It’s the beginning of another school year, and everyone’s deciding what to add, keep, or remove from their schedule. Are you considering starting music lessons? If you’re on the fence about starting or continuing lessons, what’s holding you back?

I hope it’s not fear of being untalented, but I wouldn’t be surprised to hear that you think you or your child may lack inherent musical ability and that lessons would be pointless if the student has no talent.

So many people are convinced that they’re incapable of learning to play an instrument or becoming a better singer. I bet you a million dollars* that EVERYONE who believes they’re too “un-talented” to make music believes it because someone told them so, probably when they were young. A teacher, a parent, a friend, a stranger...someone told you,

“You have a bad voice”

and that there’s nothing that can be done - you will never ever be able to make a good sound when you sing. Or they said,

“You’re tone-deaf.”

Now you believe you couldn’t possibly sing on-key and there would be no point in taking voice lessons because you can’t be taught. Or maybe they said something indirect, like,

“Just mouth the words.”

But you got the point. You knew what they meant. That was when you learned that you were a hopeless case.

Has it ever occurred to you that the person who told you this didn’t know what they were talking about?

I kind of can’t believe I have to make this point, but… learning exists. You weren’t born knowing and doing all the stuff you will ever know or do. Just because you can’t do something now, that doesn’t mean you couldn’t. Even music. No one comes out of the womb already playing an instrument or singing. Every musician learned how to do what they do.

Whoever told you that you were incurably bad at music, they were wrong.

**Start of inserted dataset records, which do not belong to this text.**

Definition step (e : Event) (s : Server.t) : option Server.t :=
  match e with
  | Create title now load => Some (create_session title now load s).2
  | Activate id now => Some (activate_session id now s).2
  | SendCommand id raw now now' => Some (send_command id raw now now' s).2
  | Acquire i =>
      a ← s.(Server.actors) !! i ;
      match a.(Actor.phase), s.(Server.gate) with
      | Waiting, None =>
          let session := find_session (Server.sessions s) a.(Actor.session_id) in
          let gain_db :=
            default DEFAULT_SURVEY_GAIN_DB
              (InitialSurveyConfig.gain_db <$> (session ≫= WebSession.Session.initial_survey)) in
          let observation := session ≫= WebSession.Session.observation in
          let save_iq := match session with Some s => s.(WebSession.Session.save_iq) | None => false end in
          Some (Server.with_gate (Some i)
                  (change_actor i (Actor.with_phase (Starting gain_db observation save_iq)) s))
      | _, _ => None
      end
  | Claim i =>
      a ← s.(Server.actors) !! i ;
      match a.(Actor.phase) with
      | Starting gain_db observation save_iq =>
          let (survey, s) := claim_initial_survey a.(Actor.session_id) s in
          Some (change_actor i (Actor.with_phase (Claimed gain_db observation save_iq survey)) s)
      | _ => None
      end
  | Start i socket_ready spawned now =>
      a ← s.(Server.actors) !! i ;
      match a.(Actor.phase) with
      | Claimed gain_db observation save_iq survey =>
          Some (start_agent i a gain_db observation save_iq survey socket_ready spawned now s)
      | _ => None
      end
  | Deliver i write now =>
      a ← s.(Server.actors) !! i ;
      match a.(Actor.phase), a.(Actor.queue) with
      | Running _, Input text :: queue =>
          Some (type_command i a.(Actor.session_id) text write now (change_actor i (Actor.with_queue queue) s))
      | Running temporary, Shutdown :: _ => Some (stop_child i temporary s)
      | Running temporary, [] => if closed s i then Some (stop_child i temporary s) else None
      | _, _ => None
      end
  | Exit i text now =>
      a ← s.(Server.actors) !! i ;
      match a.(Actor.phase) with
      | Running temporary =>
          Some (finish i (cleanup temporary (record_runtime_exit a.(Actor.session_id) text now s)))
      | _ => None
      end
  | Output i kind text now now' =>
      a ← s.(Server.actors) !! i ;
      if existsb (fun child => (child.(Child.actor) =? i)%nat) s.(Server.children)
      then Some (record_process_output a.(Actor.session_id) kind text now now' s) else None
  | SaveSettings request =>
      Some (on_store (on_files (save_provider_config os config.(Settings.provider_config_path) request)) s).2
  | DeleteSettings =>
      Some (on_store (on_files (delete_provider_config os (negb (is_none s.(Server.runtime)))
                                  config.(Settings.provider_config_path))) s).2
  | DeleteResult id =>
      Some (on_store (delete_capture_result os config.(Settings.result_db_path)
                        config.(Settings.capture_root) id) s).2
  | Terminate => Some (begin_runtime_shutdown s)
  end.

Something I wrote to this effect became surprisingly popular on social media this past weekend. It was shared widely in just a couple days. Reading the comments on its various iterations, I was dismayed - but not surprised - to find that so many of my professional colleagues had had that experience. That’s right, professional musicians! Highly trained, expert performers who now get paid to make music for audiences had once been told BY TEACHERS that they didn’t have talent and were wasting their time. Clearly, those naysayers were wrong.

The idea that some people can’t be taught is so often repeated, mostly by folks who have no expertise on which to base an opinion, that it has the ring of truth despite being entirely false. People innocently believe it and pass it on to others, simply because they’ve been told it’s true, and they’ve never been (convincingly) told it isn’t.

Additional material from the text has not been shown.